As John said, I was nearly stood up and left to fend for myself in the Big City, and it was all Bill’s fault [I won’t mention my subway ride and walking around the historic district all by myself, ‘cause that might show I’m not so helpless and thus get him off the hook]. When I didn’t see Bill at the platform exit I expected, I figured I must have pulled my space cadet routine and missed seeing him. I had been unable to reach Bill by phone all day, so when the Amtrak agent said he wasn’t on the train he’d said that he would arrive on, I began to worry. One of the worst things running through my head was the thought that he’d gotten in an accident on the way to the train station, and so it would be all my fault!!!

I soon had Sgt. B, John, and AFSis trying to track him down, but to no avail. After sitting in the station for nearly 2 hours and straining my eyes for any hint of him, every white-haired gentleman started to look like Bill, and I’d given up on meeting him. Suddenly the phone rang and I picked it up, hoping it was somebody with some news. It was Bill! He was in the station, calling from a pay phone, and suggested we meet at the big Christmas tree. He didn’t know what I looked like, but apparently he’d been doing some reconnaissance while he called me, ‘cause almost as soon as I had stood up and gathered my stuff, somebody rudely came up behind me in a sneak attack and bumped into me. A voice of impish laughter said quietly in my ear, “Headed to the Christmas tree?” I whirled around and almost stuck my nose in Bill’s armpit. Fortunately he’d bathed in the last week, or else my nose was still too stuffed up to notice that he hadn’t.

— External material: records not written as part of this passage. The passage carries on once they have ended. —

#[global] Instance expand_predicate_tree_proper :
  Proper ((≡) ==> (=) ==> (=) ==> (=) ==> (=)) expand_predicate_tree.
Proof.
  intros s s' Hs t ? <- ctx ? <- cd ? <-. apply try_map_ext. intros p. unfold expand_predicate.
  assert (expand_code s p = expand_code s' p) as ->.
  { unfold expand_code. destruct (code p); [done|]. by rewrite (Hs addr). }
  destruct (expand_code s' p); simpl; [|done].
  rewrite (try_map_list_ext (expand_param s ctx cd p) (expand_param s' ctx cd p)); [done|].
  intros x. destruct x as [v|addr|addr|key]; simpl; try done. by rewrite (Hs addr).
Qed.

#[global] Instance visit_account_proper :
  Proper ((≡) ==> (=) ==> (=) ==> (=) ==> (=) ==> (=)) visit_account.
Proof.
  intros s s' Hs ctx ? <- cd ? <- out ? <- a ? <-. unfold visit_account.
  destruct (out !! a); [done|]. rewrite (Hs a). destruct (dyn_get s' a) as [acc|]; [|done].
  by rewrite (expand_predicate_tree_proper s s' Hs _ _ eq_refl _ _ eq_refl _ _ eq_refl).
Qed.

Lemma visit_ancestors_same fuel s s' ctx cd it out :
  s ≡ s' → visit_ancestors fuel s ctx cd it out = visit_ancestors fuel s' ctx cd it out.
Proof.
  intros Hs. revert it out. induction fuel as [|fuel IH]; intros it out; [done|].
  simpl. destruct (next it) as [[[a|] it']|]; [|done..].
  rewrite (visit_account_proper s s' Hs _ _ eq_refl _ _ eq_refl _ _ eq_refl _ _ eq_refl).
  by destruct (visit_account s' ctx cd out a).
Qed.

#[global] Instance accounts_predicates_proper :
  Proper ((≡) ==> (=) ==> (=) ==> (=)) accounts_predicates.
Proof.
  intros s s' Hs ctx ? <- tx ? <-. unfold accounts_predicates. f_equal.
  apply try_fold_panic_ext. intros out a. unfold accounts_body.
  rewrite (visit_account_proper s s' Hs _ _ eq_refl _ _ eq_refl _ _ eq_refl _ _ eq_refl).
  destruct (visit_account s' _ _ out a); [|done]. by apply visit_ancestors_same.
Qed.

#[global] Instance intents_predicates_proper :
  Proper ((≡) ==> (=) ==> (=) ==> (=)) intents_predicates.
Proof.
  intros s s' Hs ctx ? <- tx ? <-. apply try_map_list_ext. intros i.
  by apply expand_predicate_tree_proper.
Qed.
End same_state.
(** Without crashes a tree evaluates like a boolean formula. *)
Lemma combine_no_crash trees (t : ExpandedTree) u :
  ¬ crash inv trees → (∀ p, p ∈ leaves t → ∃ b, inv p = Some (Ok b)) →
  tree_rel (leaf_out inv trees) t u →
  ∃ q, (∃ p, p ∈ leaves t ∧ reports q p) ∧
    reduce (λ r, r) not_ and or u =
      if holds (accepts inv) t then Ok q else Err (Rejected q).
Proof.
  intros Hno Hinv Hrel. unfold holds.
  induction Hrel as [p r Hr|t u _ IH|t1 t2 u1 u2 _ IH1 _ IH2|t1 t2 u1 u2 _ IH1 _ IH2];
    simpl in *.
  - destruct Hr as [Hr|[_ Hc]]; [|done]. unfold leaf_ran, accepts in *.
    destruct (Hinv p) as [b Hb]; [by left|]. rewrite Hb in *.
    exists p. split; [by exists p; split; [left|]|]. by destruct b.
  - destruct (IH Hinv) as (q & (p & Hp & Hq) & ->).
    exists (rename_not q). split; [by exists p|].
    by destruct (reduce (accepts inv) negb andb orb t).
  - destruct IH1 as (q1 & (p1 & Hp1 & Hq1) & ->); [set_solver|].
    destruct IH2 as (q2 & (p2 & Hp2 & Hq2) & ->); [set_solver|].
    destruct (reduce (accepts inv) negb andb orb t1); simpl.
    + destruct (reduce (accepts inv) negb andb orb t2); simpl.
      * exists q1. split; [|done]. exists p1. split; [set_solver|done].
      * exists q2. split; [|done]. exists p2. split; [set_solver|done].
    + exists q1. split; [exists p1; split; [set_solver|done]|].
      by destruct (reduce (accepts inv) negb andb orb t2).
  - destruct IH1 as (q1 & (p1 & Hp1 & Hq1) & ->); [set_solver|].
    destruct IH2 as (q2 & (p2 & Hp2 & Hq2) & ->); [set_solver|].
    destruct (reduce (accepts inv) negb andb orb t1); simpl.
    + exists q1. split; [exists p1; split; [set_solver|done]|].
      by destruct (reduce (accepts inv) negb andb orb t2).
    + destruct (reduce (accepts inv) negb andb orb t2); simpl.
      * exists q2. split; [|done]. exists p2. split; [set_solver|done].
      * exists q1. split; [|done]. exists p1. split; [set_solver|done].
Qed.

(** Without negations, an accepted tree holds whatever crashes. *)
Lemma combine_no_not trees (t : ExpandedTree) u q :
  no_not t = true → tree_rel (leaf_out inv trees) t u →
  reduce (λ r, r) not_ and or u = Ok q → holds (accepts inv) t = true.
Proof.
  unfold holds. intros Hnn Hrel. revert q Hnn.
  induction Hrel as [p r Hr|t u _ IH|t1 t2 u1 u2 _ IH1 _ IH2|t1 t2 u1 u2 _ IH1 _ IH2];
    intros q Hnn Hred; simpl in *; [|done|..].
  - destruct Hr as [Hr|[-> _]]; [|done]. unfold leaf_ran, accepts in *.
    destruct (inv p) as [[[]|]|]; naive_solver.
  - apply andb_true_iff in Hnn as [Hn1 Hn2].
    destruct (reduce _ _ _ _ u1) as [q1|[]], (reduce _ _ _ _ u2) as [q2|[]]; try done.
    by rewrite (IH1 q1), (IH2 q2).
  - apply andb_true_iff in Hnn as [Hn1 Hn2]. apply orb_true_iff.
    destruct (reduce _ _ _ _ u1) as [q1|[]], (reduce _ _ _ _ u2) as [q2|[]]; try done;
      solve [left; by eapply IH1 | right; by eapply IH2].
Qed.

Due to his Seventh Circle of Hell experiences in trying to get to Philadelphia, we had only about 40 minutes before my train left, so we simply sat on a bench in the train station and tried to cram as much communication into those 40 minutes as possible (Yes, I did most of the talking, ha!). Lunch/Dinner was Bill’s treat, consisting of a shared dark-chocolate Mounds candy bar. I think he gave it to me just ‘cause he wanted to watch me lick all the chocolate off my fingers. And by the way Bill, there was just too much coconut; it's gotta be more chocolatey than that if you want to get anywhere. *grin* Unfortunately, there were no napkins available for shredding, so I had to settle for maving waving my water bottle around to keep Bill at a proper distance.

Seriously, he is as gentle, kind and funny offline as he is online. He is also very charming. And he cut quite a dashing figure in his green brown Indiana Jones Special fedora; it went well with his beautiful blue eyes. ;) In fact, he reminded me of my grandfather [Thought you'd appreciate the compliment, Bill *evil grin*].

I don’t remember much of what we talked about, but I know I enjoyed myself. Maybe next time I’ll let him get a word in edgewise.

Forty minutes was definitely not enough.

*****

Oh, and Bill? I don't talk fast. You just listen slow.